Good fluid management, which should be fairly straightforward, turns out to be a complicated business. As well as getting the initial prescription for fluid replacement right, junior doctors must ensure adequate, well-positioned intravenous access and be prepared to return when necessary if problems arise with cannulas. Managing intravenous infusions is demanding of nursing time too, especially if infusion pumps are not available for all patients. The particular problem highlighted by our audit was that no member of staff, nursing or medical, appeared to take responsibility for updating fluid prescriptions after delays or interruptions in infusions.

The benefits of adequate fluid resuscitation in this group of patients have been well documented(2), but we still don’t seem to be getting it right. The practicalities of managing intravenous infusions require a high degree of inter-professional communication and co- operation. Perhaps a more flexible approach to prescribing fluids that would allow nurses to increase flow rates where appropriate would help. Other practical ideas might include improving cannulation skills among medical staff and training more nurses to cannulate. Certainly, more infusions pumps would help. And perhaps a dispelling of the myth, common among medical and nursing staff alike, that intravenous fluid (like high flow oxygen) is highly dangerous for frail and elderly patients and to be used sparingly at all times. Although cases of fluid overload do occasionally occur, it is far more common to find dehydration in this group of patients(3) with the attendant complications of intra-operative cardiovascular instability and post-operative renal failure.

References:

(1) Matheson NJ, Irani SR, Irani A Evidence of inadequate fluid treatment in UK hospitals BMJ 2006; 333: 551 (9th September)

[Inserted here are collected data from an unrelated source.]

(** reading it *)
Lemma ht_read_version i n q t x G : (∀ c, G c → reaches x n q c ∧ stamp_is q t c) → stable i G →
  ht i G (load (link_c q)) (λ l c, (less x t = false → sees x n (value l) c) ∧ G c).
Proof.
  intros HG HGs. apply ht_load_version; [done|by intros c [_ (_ & ? & _)]%HG|].
  intros c l Hc HGc Hl. destruct (HG c HGc) as [Hr (Ht & _ & l' & Hl' & Htl)].
  assert (l' = l) as -> by congruence. subst t.
  split; [|done]. intros Hless. exists q, l. by split_and!.
Qed.

Lemma ht_read_snapshot i n ls F fuel : (∀ j, stable j F) → less ls zero_stamp = false →
  ht i (λ c, is_taken ls c ∧ local_is i ls c ∧ has_ptr n c ∧ F c)
     (read_snapshot less wr fuel i n)
     (λ v c, sees ls n v c ∧ local_is i ls c ∧ F c).
Proof.
  intros HF Hz. eapply ht_bind; [by apply (ht_find_version i n ls ls F)|]. intros q.
  apply ht_exists. intros t. apply ht_pure. intros Hless.
  eapply (ht_bind _ _ _ _ _ _ (λ l c, sees ls n (value l) c ∧ local_is i ls c ∧ F c)); [|intros l; by apply ht_ret].
  eapply ht_weaken; [apply (ht_read_version i n q t ls (λ c, stamp_is q t c ∧ reaches ls n q c ∧
    local_is i ls c ∧ F c)); [by intros c (? & ? & _)|auto 6 with stab]|done|].
  intros l c (? & _ & _ & ? & ?). auto.
Qed.

(** ** Updates *)
Lemma ht_new_version i (t old v : Z) F : frame i F →
  (∀ c p l, heap c.1 !! p = None → F c → update i c
     (set_heap (<[p := l]> (heap c.1)) c.1, mkGhost (taken c.2) (born c.2) (<[p := i]> (priv c.2))) →
     F (set_heap (<[p := l]> (heap c.1)) c.1, mkGhost (taken c.2) (born c.2) (<[p := i]> (priv c.2)))) →
  ht i F (new_obj alloc t old v) (λ p c, mine i p (mkVersion t old v) c ∧ F c).
Proof.
  intros HF Hfr. apply ht_act; [apply HF|]. intros c Hc HFc.
  destruct (alloc_fresh (heap c.1)) as [Hp Hp0].
  eexists. split; [by apply upd_alloc|]. split; [|apply Hfr; [done..|by apply upd_alloc]].
  split; simpl; by rewrite lookup_insert_eq.
Qed.

Lemma ht_modify_retired i p (P : gstate → Prop) : stable i P →
  (∀ c, P c → update i c (mkState (clock c.1) (heap c.1) (ptrs c.1) (local_stamp c.1)
      (p :: retired c.1), c.2) → P (mkState (clock c.1) (heap c.1) (ptrs c.1) (local_stamp c.1)
      (p :: retired c.1), c.2)) →
  ht i P (retire p) (λ _, P).
Proof.
  intros Hst HP. apply ht_act; [done|]. intros c Hc HPc. exists c.2.
  assert (update i c (mkState (clock c.1) (heap c.1) (ptrs c.1) (local_stamp c.1)
      (p :: retired c.1), c.2)) as Hu.
  { apply upd_local; try done. apply Hc. }
  split; [exact Hu|by apply HP].
Qed.

Lemma ht_cas i n o v F : (∀ j, stable j F) →
  ht i (λ c, has_ptr n c ∧ local_is i (-1) c ∧ F c) (cas_ wr alloc i n o v)
     (λ _ c, local_is i (-1) c ∧ F c).
Proof.
  intros HF. set (L := λ c, has_ptr n c ∧ local_is i (-1) c ∧ F c).
  assert (frame i L) as HL.
  { apply frame_and; [apply frame_global; auto with stab|].
    apply frame_and; [apply frame_local|by apply frame_global]. }
  pose proof (frame_stable _ _ HL) as HLst.
  assert (∀ c, L c → local_is i (-1) c ∧ F c) as HLpost by by intros c (_ & ? & ?).
  unfold cas_. eapply (ht_bind _ _ _ _ _ _ (λ p c, pub p c ∧ L c)).
  { apply ht_load; [done|]. intros c Hc HLc. pose proof HLc as ([p Hp] & _). simpl. rewrite Hp.
    split; [by eapply inv_ptrs|done]. }
  intros old. eapply (ht_bind _ _ _ _ _ _ (λ _ c, stamped old c ∧ L c)).
  { destruct (Z.eqb_spec old 0) as [->|Hold]; cbn [negb when].
    - intros c Hc [[B HB] _]. by destruct (inv_born _ Hc 0 B HB).
    - eapply ht_bind; [by apply ht_set_stamp|]. intros q. apply ht_ret. by intros c [_ ?]. }
  intros _. eapply (ht_bind _ _ _ _ _ _ (λ _ c, stamped old c ∧ L c)).
  { apply ht_load_version; [auto with stab|by intros c [(_ & ? & _) _]|by intros c l _ ? _]. }
  intros l. destruct (negb (o =? value l)); [apply ht_ret; by intros c [_ ?]; auto|].
  destruct (o =? v); [apply ht_ret; intros c [_ ?]; auto|].
  eapply (ht_bind _ _ _ _ _ _ (λ p c, mine i p (mkVersion tbd old v) c ∧ stamped old c ∧ L c)).
  { apply ht_new_version.
    - apply frame_and; [apply frame_global; auto with stab|done].
    - intros c p l' Hp [Hs ([q Hq] & Hl & HFc)] Hu.
      split; [by apply (own_step i (stamped old) c); auto with stab|].
      split; [by exists q|]. split; [done|by eapply own_step]. }
  intros new. eapply (ht_bind _ _ _ _ _ _ (λ b c, if b : bool then pub new c ∧ L c
    else mine i new (mkVersion tbd old v) c ∧ L c)).
  { unfold idempotent_cas, atomic.cas.
    eapply (ht_bind _ _ _ _ _ _ (λ _ c, mine i new (mkVersion tbd old v) c ∧ stamped old c ∧ L c)).
    { apply ht_load; [auto with stab|]. intros c Hc (Hm & Hs & HLc).
      pose proof HLc as ([p Hp] & _). simpl. by rewrite Hp. }
    intros x. case_decide; [|by apply ht_ret; intros c (? & _ & ?)].
    unfold cas. eapply (ht_bind _ _ _ _ _ _ (λ b c, if b.1 : bool then pub new c ∧ L c
      else mine i new (mkVersion tbd old v) c ∧ L c)); [|intros [b y]; by apply ht_ret].
    apply ht_act; [auto with stab|]. intros c Hc (Hm & Hs & HLc).
    pose proof HLc as ([p Hp] & Hl & HFc). unfold on_cell. simpl. rewrite Hp. case_decide as Hpo.
    - subst p. assert (update i c (poke (ptr_c n) new c.1, mkGhost (taken c.2)
        (<[new := taken c.2]> (born c.2)) (delete new (priv c.2)))) as Hu by by eapply upd_install.
      eexists. split; [exact Hu|]. split; [unfold pub; simpl; by rewrite lookup_insert_eq|].
      split; [apply (own_step i (has_ptr n) c); [auto with stab|by eexists|done]|].
      split; [done|by eapply own_step].
    - exists c.2. rewrite <-surjective_pairing. split; [by apply update_refl|done]. }
  intros [|].
  - eapply ht_bind; [by apply ht_set_stamp|]. intros q.
    eapply (ht_bind _ _ _ _ _ _ (λ _ c, local_is i (-1) c ∧ F c)); [|intros u; by apply ht_ret].
    eapply ht_weaken; [apply (ht_modify_retired i old L); [done|]| |].
    + intros c (? & ? & HFc) Hu. split; [done|]. split; [done|by eapply own_step].
    + by intros c (_ & _ & ?).
    + intros u c HLc. by apply HLpost.
  - eapply (ht_bind _ _ _ _ _ _ (λ p c, pub p c ∧ mine i new (mkVersion tbd old v) c ∧ L c)).
    { apply ht_load; [auto with stab|]. intros c Hc (Hm & HLc). pose proof HLc as ([p Hp] & _).
      simpl. rewrite Hp. split; [by eapply inv_ptrs|done]. }
    intros p. eapply ht_bind; [apply ht_set_stamp, frame_and; [apply frame_mine|done]|].
    intros q. eapply (ht_bind _ _ _ _ _ _ (λ _ c, local_is i (-1) c ∧ F c));
      [|intros u; by apply ht_ret].
    apply ht_act; [auto with stab|]. intros c Hc (_ & _ & [Hm _] & _ & Hl & HFc). eexists.
    split; [by apply upd_discard|]. split; [done|]. eapply own_step; [done..|by apply upd_discard].
Qed.
(** ** Commands *)
Definition ok_result (r : result) c : Prop :=
  match r with
  | RCas _ => True
  | RSnapshot ls vs => Forall (λ p, sees ls p.1 p.2 c) vs
  end.
Definition all_see (ls : Z) (vs : list (nat * Z)) c : Prop := Forall (λ p, sees ls p.1 p.2 c) vs.
Definition ptrs_exist (k : nat) c : Prop := ∀ n, (n < k)%nat → has_ptr n c.

Lemma stable_all_see i ls vs : stable i (all_see ls vs).
Proof.
  intros c c' H Hi Ho. eapply Forall_impl; [exact H|]. intros p Hp.
  exact (stable_sees i ls p.1 p.2 c c' Hp Hi Ho).
Qed.
Lemma stable_ok_result i r : stable i (ok_result r).
Proof. destruct r; [done|apply stable_all_see]. Qed.
Lemma stable_ptrs_exist i k : stable i (ptrs_exist k).
Proof. intros c c' H Hi Ho n Hn. eapply stable_has_ptr; [by apply H|done..]. Qed.
#[local] Hint Resolve stable_all_see stable_ok_result stable_ptrs_exist : stab.

Lemma ht_load_snapshot i n ls F fuel : ls ≠ -1 → less ls zero_stamp = false → (∀ j, stable j F) →
  ht i (λ c, is_taken ls c ∧ local_is i ls c ∧ has_ptr n c ∧ F c)
     (load_ less wr fuel i n)
     (λ v c, sees ls n v c ∧ local_is i ls c ∧ F c).
Proof.
  intros Hls Hz HF. unfold load_.
  eapply (ht_bind _ _ _ _ _ _ (λ v c, v = ls ∧
    is_taken ls c ∧ local_is i ls c ∧ has_ptr n c ∧ F c)).
  { apply ht_load; [auto 6 with stab|]. intros c Hc (? & Hl & ? & ?). simpl. auto. }
  intros v. apply ht_pure. intros ->. rewrite (proj2 (Z.eqb_neq _ _) Hls). cbn [negb].
  by apply ht_read_snapshot.
Qed.

Lemma ht_load_all i k ns ls F fuel : ls ≠ -1 → less ls zero_stamp = false → (∀ j, stable j F) → Forall (λ n, (n < k)%nat) ns →
  ht i (λ c, is_taken ls c ∧ local_is i ls c ∧ ptrs_exist k c ∧ F c)
     (load_all less wr fuel i ns)
     (λ vs c, all_see ls vs c ∧ local_is i ls c ∧ ptrs_exist k c ∧ F c).
Proof.
  intros Hls Hz HF Hns. induction Hns as [|n ns Hn Hns IH] in F, HF |- *; cbn [load_all].
  { apply ht_ret. intros c (? & ? & ? & ?). split; [constructor|done]. }
  eapply (ht_bind _ _ _ _ _ _ (λ v c, sees ls n v c ∧ local_is i ls c ∧
    is_taken ls c ∧ ptrs_exist k c ∧ F c)).
  { eapply ht_weaken; [apply (ht_load_snapshot i n ls (λ c, is_taken ls c ∧ ptrs_exist k c ∧ F c));
      [done|done|auto with stab]| |done].
    intros c (? & ? & Hp & ?). split_and!; [done|done|by apply Hp|done..]. }
  intros v. eapply (ht_bind _ _ _ _ _ _ (λ vs c, all_see ls vs c ∧ local_is i ls c ∧
    ptrs_exist k c ∧ sees ls n v c ∧ F c)).
  { eapply ht_weaken; [apply (IH (λ c, sees ls n v c ∧ F c)); auto with stab| |done].
    intros c (? & ? & ? & ? & ?). auto. }
  intros vs. apply ht_ret. intros c (? & ? & ? & ? & ?). split; [by constructor|done].
Qed.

(2) Venn R, Steele A, Richardson P, Poloniecki J, Grounds M, Newman P. Randomized controlled trial to investigate influence of the fluid challenge on duration of hospital stay and perioperative morbidity in patients with hip fractures. British Journal of Anaesthesia 2002; 88: 65–71.

(3) A study of the initial fluid resuscitation and pain management of patients with fractured , neck of femur [Abstracts: Abstracts from the Age Anaesthesia Association Annual Meeting in Grange over Sands, Cumbria, on 10 May 2002] Levy, N.